Blindnessde Fernando Mereilles
Présenté en ouverture au dernier festival de Cannes et démoli par la critique, le nouveau film du prodige mereilles nous arrive dans un tout nouveau montage. Et on peut dire que le résultat est surprenant!
Il faut dire qu'après la bombe "la cité de dieu" et le brulot politique "the constant gardener" (peut-être le meilleur film tiré d'un écrit de Le Carré à ce jour), on attendait son nouveau film avec beaucoup d'impatience... D'autant plus qu'il s'agit là de l'adaptation d'un prix Nobel de littérature et que le scénario est signé Don McKellar, acteur en provenance de l'univers d'Egoyan et réalisateur de Last Night, film d'anticipation hyper pessimiste... Un background intéressant donc pour ce Blindness qui s'inscrit dans une vague SF proche des Fils de l'homme, une SF minimaliste et réaliste, qui ne peut pas laisser indifférent.
Le film est clairement divisé en 2 parties, la première est la plus "choc", cette humanité qui peu à peu devient aveugle perd tous ses repères, l'homme se rabaisse vers ses plus bas instincts et se rapproche de l'animal lorsque sa survie est en jeu. Mereilles ne nous épargne rien, même s'il fait preuve de pudeur grâce à l'utilisation intelligente du hors champ et de nombreux effets de mise en scène. Sur ce point il s'amuse à utiliser tous les moyens pour faire ressentir au spectateur cet état d'aveuglement étrange (au lieu de voir tout noir, les personnages voient tout blanc), surexposition, flou... Sa caméra est sans cesse en mouvement et peine à suivre les protagonistes, ou quand la mise en scène colle à son sujet à la perfection! On peut aussi mentionner la photographie de César Charlone... Juste superbe!
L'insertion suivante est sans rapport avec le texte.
(** The repeating pattern a logical immediate stands for: [imms] and [immr]
    give the ones and the rotation of an element whose size is the position of
    the highest zero of [imms], below [n]. *)
Definition ror (width x r : Z) : Z :=
  Z.lor (Z.shiftr x (r mod width)) (Z.land (Z.shiftl x ((width - r) mod width)) (Z.ones width)).
Fixpoint replicate_bits (count : nat) (esize x : Z) : Z :=
  match count with O => 0 | S count => Z.lor x (Z.shiftl (replicate_bits count esize x) esize) end.
Definition element_length (n imms : Z) : Z := Z.log2 (Z.lor (Z.shiftl n 6) (Z.lxor imms 63)).
Definition bit_mask (wide : bool) (n immr imms : Z) : option Z :=
  if negb wide && (n =? 1) then None else
  let len := element_length n imms in
  if len <? 1 then None else
  let esize := Z.shiftl 1 len in
  let ones := Z.land imms (Z.ones len) in
  if ones =? Z.ones len then None else
  let element := ror esize (Z.ones (ones + 1)) (Z.land immr (Z.ones len)) in
  Some (replicate_bits (Z.to_nat ((if wide then 64 else 32) / esize)) esize element).

Definition unary_of (wide : bool) (f : Z) : option unary_op :=
  if f =? 0 then Some RBIT else if f =? 1 then Some REV16
  else if f =? 2 then Some (if wide then REV32 else REV)
  else if f =? 3 then (if wide then Some REV else None)
  else if f =? 4 then Some CLZ else if f =? 5 then Some CLS else None.
Definition binary_of (f : Z) : option binary_op :=
  if f =? 2 then Some UDIV else if f =? 3 then Some SDIV else if f =? 8 then Some LSLV
  else if f =? 9 then Some LSRV else if f =? 10 then Some ASRV else if f =? 11 then Some RORV else None.
(* ===== verification/A64Encode.v ===== *)
(** * The AArch64 encoder writes the instructions of the architecture

    Every word [Aarch64.word] makes decodes, by the reference decoder of
    [A64Isa], to the instruction its fields name, [names], for fields in the
    ranges the formats document.  The fields of a word are read back piece by
    piece: each piece is placed where one field is read, and away from every
    other; [cut_fields] is what they read as, in range or not. *)

From stdpp Require Import strings.
From S2P Require Import Prelude Ebpf Program Error Vm X86 PageAllocator JitProgram Aarch64 A64Isa.

(** ** Fields of a word made of pieces *)
Definition low (bits value : Z) : Z := Z.land value (Z.ones bits).

Lemma field_lor a b lo len : field (Z.lor a b) lo len = Z.lor (field a lo len) (field b lo len).
Proof. unfold field. by rewrite Z.shiftr_lor, Z.land_lor_distr_l. Qed.

Lemma field_place v bits lo : 0 <= bits -> 0 <= lo -> field (place v bits lo) lo bits = low bits v.
Proof.
  intros. unfold field, place, low. rewrite Z.shiftr_shiftl_l, Z.sub_diag, Z.shiftl_0_r by lia.
  by rewrite <- Z.land_assoc, Z.land_diag.
Qed.

Lemma field_apart v bits p lo len : 0 <= bits -> 0 <= p -> 0 <= lo -> 0 <= len ->
  p + bits <= lo \/ lo + len <= p -> field (place v bits p) lo len = 0.
Proof.
  intros. unfold field, place. apply Z.bits_inj'. intros k Hk.
  rewrite Z.bits_0, Z.land_spec, Z.shiftr_spec, Z.shiftl_spec, Z.land_spec by lia.
  rewrite !Z.testbit_ones by lia. destruct (Z.testbit v _), (0 <=? k), (k <? len) eqn:?; cbn; try done;
    rewrite ?andb_true_r, ?andb_false_r; try done; lia.
Qed.

Lemma bit_lor a b k : bit (Z.lor a b) k = bit a k || bit b k.
Proof. apply Z.lor_spec. Qed.
Lemma around_ok fs fin pre lo rest s hi : fs = pre ++ lo :: rest -> StronglySorted Z.lt fs -> lo <= s ->
  Forall (fun f => s < f) rest -> match rest with next :: _ => hi = next | [] => hi = fin end ->
  function_around fs fin s lo hi.
Proof.
  intros -> Hs Hlo Hrest Hhi. rewrite Forall_forall in Hrest.
  assert (Hpre : forall f, f ∈ pre ++ lo :: rest -> f <= lo \/ f ∈ rest).
  { intros f [Hf|[->|Hf]%elem_of_cons]%elem_of_app; [left|by left|by right].
    apply Z.lt_le_incl, (sorted_app_lt pre (lo :: rest)); [done|done|by left]. }
  split_and!; [apply elem_of_app; right; by left|done|..].
  - intros f Hf Hfs. destruct (Hpre f Hf) as [|Hr]; [done|]. specialize (Hrest f Hr). cbn in Hrest. lia.
  - destruct rest as [|next rest]; subst hi; [right|left].
    + split; [done|]. intros f [|Hr%not_elem_of_nil]%Hpre; [lia|done].
    + split_and!; [apply elem_of_app; right; right; by left|by apply Hrest; left|].
      intros f [|[->|Hr]%elem_of_cons]%Hpre Hf; [lia|lia|].
      change (pre ++ lo :: next :: rest) with (pre ++ [lo] ++ [next] ++ rest) in Hs. rewrite !app_assoc in Hs.
      apply Z.lt_le_incl, (sorted_app_lt ((pre ++ [lo]) ++ [next]) rest); [done| |done].
      apply elem_of_app. right. by left.
Qed.
Lemma branch_outputs :
  match intra_basic_block_data_flow (E := unit) branch_labelled V3 with
  | Ok (_, outputs) => bool_decide (outputs !! 1 = Some {[Register 2 := 1]} /\ outputs !! 2 = Some {[Register 2 := 2]})
  | _ => false
  end = true.
Proof. vm_compute. reflexivity. Qed.

Lemma intra_block_edges_witness :
  exists a outputs, intra_basic_block_data_flow (E := unit) branch_labelled V3 = Ok (a, outputs) /\
    outputs !! 1 = Some {[Register 2 := 1]} /\ outputs !! 2 = Some {[Register 2 := 2]} /\
    access_of 2 (events V3 [mkInsn 2 ADD64_REG 2 1 0 0; mkInsn 3 JNE64_IMM 2 0 (-2) 0]) (InstructionNode 2)
      (mkDfgEdge (InstructionNode 2) (InstructionNode 3) Filled (Register 2)) /\
    mkDfgEdge (InstructionNode 2) (InstructionNode 3) Filled (Register 2) ∈
      edges_of (dfg_forward_edges a) (InstructionNode 2).
Proof.
  destruct (intra_block_edges (E := unit) branch_labelled V3 branch_labelled_ranges)
    as (a & outputs & Ha & _ & _ & _ & _ & He & _). exists a, outputs. split; [exact Ha|].
  assert (Hacc : access_of 2 (events V3 [mkInsn 2 ADD64_REG 2 1 0 0; mkInsn 3 JNE64_IMM 2 0 (-2) 0]) (InstructionNode 2)
    (mkDfgEdge (InstructionNode 2) (InstructionNode 3) Filled (Register 2))).
  { eexists [_; _; _], _, _, _, []. split; [vm_compute; reflexivity|]. split; vm_compute; reflexivity. }
  pose proof branch_outputs as Ho. rewrite Ha in Ho. apply bool_decide_eq_true in Ho as [Ho1 Ho2].
  split; [exact Ho1|]. split; [exact Ho2|]. split; [exact Hacc|]. apply He. eexists 2, _. split; [vm_compute; reflexivity|exact Hacc].
Defined.

(** ** The data flow between its blocks *)
Definition branch_flow : Analysis unit * gmap Z (gmap DataResource Z) :=
  match intra_basic_block_data_flow (E := unit) branch_labelled V3 with
  | Ok r => r
  | _ => (branch_labelled, ∅)
  end.

Lemma branch_flow_closed :
  (forall b, b ∈ topological_order branch_flow.1 -> is_Some (cfg_nodes branch_flow.1 !! b)) /\
  (forall b p, b ∈ topological_order branch_flow.1 -> p ∈ block_sources (cfg_nodes branch_flow.1) b ->
     p ∈ super_root branch_flow.1 :: topological_order branch_flow.1 /\ is_Some (branch_flow.2 !! p)).
Proof.
  assert (Hall : Forall (fun b => is_Some (cfg_nodes branch_flow.1 !! b) /\
    Forall (fun p => p ∈ super_root branch_flow.1 :: topological_order branch_flow.1 /\ is_Some (branch_flow.2 !! p))
      (block_sources (cfg_nodes branch_flow.1) b)) (topological_order branch_flow.1)).
  { apply (bool_decide_unpack _). vm_compute. exact I. }
  rewrite Forall_forall in Hall. split.
  - intros b Hb. exact (proj1 (Hall b Hb)).
  - intros b p Hb Hp. pose proof (proj2 (Hall b Hb)) as Hs. rewrite Forall_forall in Hs. exact (Hs p Hp).
Qed.

(** The Φ node of the loop gets [r2] from the instruction before the loop. *)
Lemma inter_block_edges_witness :
  exists a', inter_basic_block_data_flow (E := unit) branch_flow.1 branch_flow.2 = Ok a' /\
    filed (dfg_forward_edges a') (InstructionNode 1) (PhiNode 2) Filled (Register 2) /\
    filed (dfg_reverse_edges a') (PhiNode 2) (PhiNode 2) Filled (Register 2).
Proof.
  destruct (inter_block_edges (E := unit) branch_flow.1 branch_flow.2 (proj1 branch_flow_closed)
    (proj2 branch_flow_closed)) as (a' & Ha & Hf & Hr). exists a'. split; [exact Ha|].
  assert (Hin : filed (dfg_forward_edges a') (InstructionNode 1) (PhiNode 2) Filled (Register 2)).
  { apply Hf. split.
    - assert (Hd : arrives (cfg_nodes branch_flow.1) 2 (InstructionNode 2) = PhiNode 2) by (vm_compute; reflexivity).
      rewrite <- Hd. apply (carried_written _ _ _ _ 2 1 1 (InstructionNode 2)).
      + apply (bool_decide_unpack _). vm_compute. exact I.
      + apply (bool_decide_unpack _). vm_compute. exact I.
      + vm_compute. reflexivity.
      + apply carried_local. exists (PhiNode 2). apply (bool_decide_unpack _). vm_compute. exact I.
    - intros (b & n & Hk & _). discriminate Hk. }
  split; [exact Hin|]. apply Hr. right. split; [reflexivity|]. exists (InstructionNode 1). exact Hin.
Defined.

(** ** The whole analysis *)
Lemma branch_split_entered a a' : analysis_new (E := unit) branch_and_loop = Ok a ->
  split_into_basic_blocks (E := unit) a false V3 = Ok a' ->
  forall v, is_Some (cfg_nodes a' !! v) -> entered_below (cfg_nodes a') v.
Proof.
  intros Ha Hs. assert (a' = branch_split) as ->; [|exact branch_entered].
  pose proof branch_split_ok as Hb. unfold split_of in Hb. rewrite Ha in Hb. cbn [mbind result_bind] in Hb.
  change (sbpf_version branch_and_loop) with V3 in Hb. rewrite Hs in Hb. exact (result_ok_inj Hb).
Qed.

Lemma analysis_returns_witness :
  exists a, from_executable (E := unit) branch_and_loop = Ok a /\
    cfg_reach (cfg_nodes a) (super_root a) 4 /\
    forall node, cfg_nodes a !! 4 = Some node -> 4 <> super_root a ->
      immediate_dominator (cfg_nodes a) (super_root a) (dominator_parent node) 4.
Proof.
  destruct (analysis_returns (E := unit) branch_and_loop 0 (elf_bytes branch_and_loop)) as (a & Ha & Hr & Hi & _).
  - vm_compute. reflexivity.
  - vm_compute. reflexivity.
  - vm_compute. reflexivity.
  - exact branch_split_entered.
  - exists a. split; [exact Ha|]. split; [|intros node; exact (Hi 4 node)]. apply Hr.
    assert (Hk : match from_executable (E := unit) branch_and_loop with
      | Ok a => bool_decide (is_Some (cfg_nodes a !! 4)) | _ => false end = true) by (vm_compute; reflexivity).
    rewrite Ha in Hk. exact (bool_decide_eq_true_1 _ Hk).
Defined.

(** ** Dominators *)
(** The component of blocks 1 and 2 is entered at block 2, from block 4, but
    searched from block 1, the first of its blocks. *)
Definition entered_from_behind : Executable unit := executable_of V3
  [mkInsn 0 EXIT 0 0 0 0; mkInsn 1 JEQ64_IMM 1 0 3 0; mkInsn 2 JEQ64_IMM 1 0 (-2) 0; mkInsn 3 JA 0 0 1 0;
   mkInsn 4 JA 0 0 (-3) 0; mkInsn 5 EXIT 0 0 0 0].
Definition behind_result : Analysis unit := or_empty (from_executable entered_from_behind).
Abbreviation behind := (cfg_nodes behind_result).

Lemma or_empty_ok (r : result unit (Analysis unit)) :
  match r with Ok _ => true | _ => false end = true -> r = Ok (or_empty r).
Proof. by destruct r. Qed.

Lemma behind_ok : from_executable (E := unit) entered_from_behind = Ok behind_result.
Proof. apply or_empty_ok. vm_compute. reflexivity. Qed.

Lemma data_flow_well_formed_witness :
  from_executable (E := unit) entered_from_behind = Ok behind_result /\
  edges_of (dfg_reverse_edges behind_result) (PhiNode 2) <> ∅ /\
  forall x, x ∈ edges_of (dfg_reverse_edges behind_result) (PhiNode 2) ->
    well_formed_edge (instructions behind_result) behind (PhiNode 2) x.
Proof.
  split; [exact behind_ok|]. split.
  - apply (bool_decide_unpack _). vm_compute. exact I.
  - refine (fun x => proj1 (proj2 (data_flow_well_formed (E := unit) entered_from_behind 0
      (elf_bytes entered_from_behind) behind_result _ _ _ behind_ok)) (PhiNode 2) x); vm_compute; reflexivity.
Defined.

(** A set of blocks with the root that no edge leaves but to [x] holds every
    block reached without touching [x]. *)
Lemma walk_inside (nodes : gmap Z CfgNode) root x (s : list Z) :
  bool_decide (root ∈ s) && forallb (fun p => match nodes !! p with
    | Some n => forallb (fun d => bool_decide (d = x \/ d ∈ s)) (destinations n) | None => true end) s = true ->
  forall y, walk_avoiding nodes root x y -> y ∈ s.
Proof.
  intros [Hroot%bool_decide_eq_true Hall]%andb_prop y Hw. rewrite forallb_forall in Hall.
  induction Hw as [|p y Hp IH (n & Hn & Hd) Hne]; [done|]. specialize (Hall p). rewrite <- list_elem_of_In, Hn in Hall.
  specialize (Hall IH). rewrite forallb_forall in Hall. specialize (Hall y). rewrite <- list_elem_of_In in Hall.
  by apply Hall, bool_decide_eq_true in Hd as [?|?].
Qed.

(** The analysis files block 5 under block 4, but every walk from the super root
    to block 5 goes through block 2, and block 4 is reached without it: the
    parent is not the immediate dominator the field is documented to hold. *)
Theorem parent_not_immediate :
  from_executable (E := unit) entered_from_behind = Ok behind_result /\
  (dominator_parent <$> behind !! 5) = Some 4 /\ block_dominates behind 6 2 5 /\
  ~ block_dominates behind 6 2 4 /\ ~ immediate_dominator behind 6 4 5.
Proof.
  assert (Hdom : block_dominates behind 6 2 5).
  { intros Hw. apply (walk_inside behind 6 2 [6; 0; 4] ltac:(vm_compute; reflexivity)) in Hw.
    apply list_elem_of_In in Hw. cbn in Hw. intuition lia. }
  assert (Hnot : ~ block_dominates behind 6 2 4).
  { intros Hd. apply Hd. eapply (walk_step _ _ _ 6); [by constructor|apply is_edge_ok; vm_compute; reflexivity|done]. }
  split_and!; [exact behind_ok|vm_compute; reflexivity|exact Hdom|exact Hnot|]. intros (_ & _ & Hall). by apply Hnot, Hall.
Qed.

(** ** Edges under another node than their source *)
(** The keys of [dfg_forward_edges] are documented to be the sources of the
    edges.  The edge the second pass files under instruction 1 has the Φ node of
    block 2 as source: the loop changes the destination of the copy only. *)
Theorem filed_under_another_node : exists a,
  inter_basic_block_data_flow (E := unit) branch_flow.1 branch_flow.2 = Ok a /\
  exists x, x ∈ edges_of (dfg_forward_edges a) (InstructionNode 1) /\ source x = PhiNode 2.
Proof.
  set (x := mkDfgEdge (PhiNode 2) (PhiNode 2) Filled (Register 2)).
  assert (Hx : match inter_basic_block_data_flow (E := unit) branch_flow.1 branch_flow.2 with
    | Ok a => bool_decide (x ∈ edges_of (dfg_forward_edges a) (InstructionNode 1)) | _ => false end = true)
    by (vm_compute; reflexivity).
  destruct (inter_basic_block_data_flow branch_flow.1 branch_flow.2) as [a|e|]; [|done..].
  exists a. split; [done|]. exists x. split; [by apply bool_decide_eq_true in Hx|done].
Qed.

(** ** Accesses not recorded *)
(** In the second instruction set a load by its new opcode is taken for a
    multiplication, so the read of memory is lost, a division of its own has
    no accesses, and an indirect call reads the register the immediate names
    instead of the source register; in the third set it is the destination
    register that is lost. *)
Theorem accesses_lost (d s : Z) :
  (accesses V2 (mkInsn 0 LD_1B_REG d s 0 0) = accesses V2 (mkInsn 0 MUL32_REG d s 0 0)) /\
  (reads Memory ∉ accesses V2 (mkInsn 0 LD_1B_REG d s 0 0)) /\
  (accesses V2 (mkInsn 0 UDIV64_REG d s 0 0) = []) /\
  (reads (Register 7) ∉ accesses V2 (mkInsn 0 CALL_REG 0 7 0 0)) /\
  reads (Register 7) ∉ accesses V3 (mkInsn 0 CALL_REG 7 0 0 0).
Proof.
  split_and!; try (vm_compute; reflexivity).
  - vm_compute. by intros [[=]|[[=]|[[=]|?%not_elem_of_nil]%elem_of_cons]%elem_of_cons]%elem_of_cons.
  - apply (bool_decide_unpack _). vm_compute. exact I.
  - apply (bool_decide_unpack _). vm_compute. exact I.
Qed.

(** ** Traces and pictures *)

(** Names are quoted as they are, sets are iterated in the order of [elements]. *)
#[local] Instance plain_format : OutputFormat :=
  {| debug_string s := quote +:+ s +:+ quote; hash_set_order s := elements s; edge_hue _ _ := "0"%string |}.
#[local] Instance plain_format_laws : OutputFormatLaws.
Proof. split. done. Qed.

Definition analysed_branch : Analysis unit := or_empty (from_executable branch_and_loop).

Definition at_pc (pc : Z) : list Z := replicate 11 0 ++ [pc].
(** The run that takes the branch and goes round the loop twice. *)
Definition loop_trace : list (list Z) := at_pc <$> [0; 2; 3; 2; 3; 2; 3; 4].

Lemma dynamic_analysis_counts_witness :
  exists d, DynamicAnalysis_new (E := unit) loop_trace analysed_branch = Ok d /\
    recorded d (2, 2) = 2 /\ recorded d (2, 4) = 1 /\ edge_counter_max d = 2.
Proof.
  destruct (dynamic_analysis_counts (E := unit) loop_trace analysed_branch) as (d & Hd & Hc & _ & _).
  - repeat constructor.
  - vm_compute. reflexivity.
  - exists d. split; [exact Hd|]. rewrite !Hc. split; [vm_compute; reflexivity|]. split; [vm_compute; reflexivity|].
    assert (Hm : match DynamicAnalysis_new (E := unit) loop_trace analysed_branch with
      | Ok d => edge_counter_max d =? 2 | _ => false end = true) by (vm_compute; reflexivity).
    rewrite Hd in Hm. exact (proj1 (Z.eqb_eq _ _) Hm).
Defined.

Lemma branch_functions :
  bool_decide (map_Forall (fun f _ => is_Some (cfg_nodes analysed_branch !! f)) (functions analysed_branch)) &&
  bool_decide (map_Forall (fun s _ => 0 <= s) (cfg_nodes analysed_branch)) &&
  bool_decide (is_Some (functions analysed_branch !! 0)) = true.
Proof. vm_compute. reflexivity. Qed.

Lemma iter_cfg_by_function_witness :
  exists l, iter_cfg_by_function (E := unit) analysed_branch = Ok l /\
    (fun t => (t.1.1, t.1.2)) <$> l = [((0, 5), 0); ((0, 5), 1); ((0, 5), 2); ((0, 5), 4); ((0, 5), 5)].
Proof.
  pose proof branch_functions as Hb. apply andb_prop in Hb as [Hb H0]. apply andb_prop in Hb as [Hf Hs].
  apply bool_decide_eq_true in Hf, Hs, H0.
  destruct (iter_cfg_by_function_spec (E := unit) analysed_branch 5) as (l & Hl & _ & _).
  - vm_compute. reflexivity.
  - intros He. rewrite He, lookup_empty in H0. destruct H0 as [x Hx]. discriminate Hx.
  - intros f [x Hx]. exact (Hf f x Hx).
  - intros s [n Hn]. exists 0. split; [exact H0|exact (Hs s n Hn)].
  - exists l. split; [exact Hl|].
    assert (Hm : match iter_cfg_by_function (E := unit) analysed_branch with
      | Ok l => bool_decide ((fun t => (t.1.1, t.1.2)) <$> l = [((0, 5), 0); ((0, 5), 1); ((0, 5), 2); ((0, 5), 4); ((0, 5), 5)])
      | _ => false end = true) by (vm_compute; reflexivity).
    rewrite Hl in Hm. exact (bool_decide_eq_true_1 _ Hm).
Defined.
Après s'être vus rabaissés, humiliés, ses hommes et femmes pour qui l'apparence n'importe plus révèlent que finalement l'être humain est un loup. La corruption s'installe rapidement, la perversion aussi, jusqu'à ce que certains s'éveillent et que la révolution lancée par les femmes, après un sacrifice à la fois écoeurant et magnifique, libère les captifs de leur microcosme mais dévoile finalement une situation générale loin d'être plus belle...
Julianne Moore porte le film sur ses épaules avec tout le talent qu'on lui connait, soutenue par des seconds rôles au diapason (Danny Glover, Gael Garcia Bernal, Mark Ruffalo...) et s'impose un peu comme un prophète, un être supérieur qui guide ses semblables en leur faisant voir ce qu'ils ne peuvent plus voir.
Bourré de métaphores politiques, religieuses, sociales, Blindness est un nouveau film coup de poing qui laisse le spectateur sur le carreau. Soit on adore et on n'en sort pas facilement, soit on déteste cet étalage d'artifices et de réflexions. Si on peut émettre une réserve sérieuse, la fin est décevante tant le ton tranche avec le reste. Mais, et c'est l'apanage des films intéressants, il ne laisse pas de marbre. Ce réalisateur est en train de créer une oeuvre terriblement originale, chapeau bas!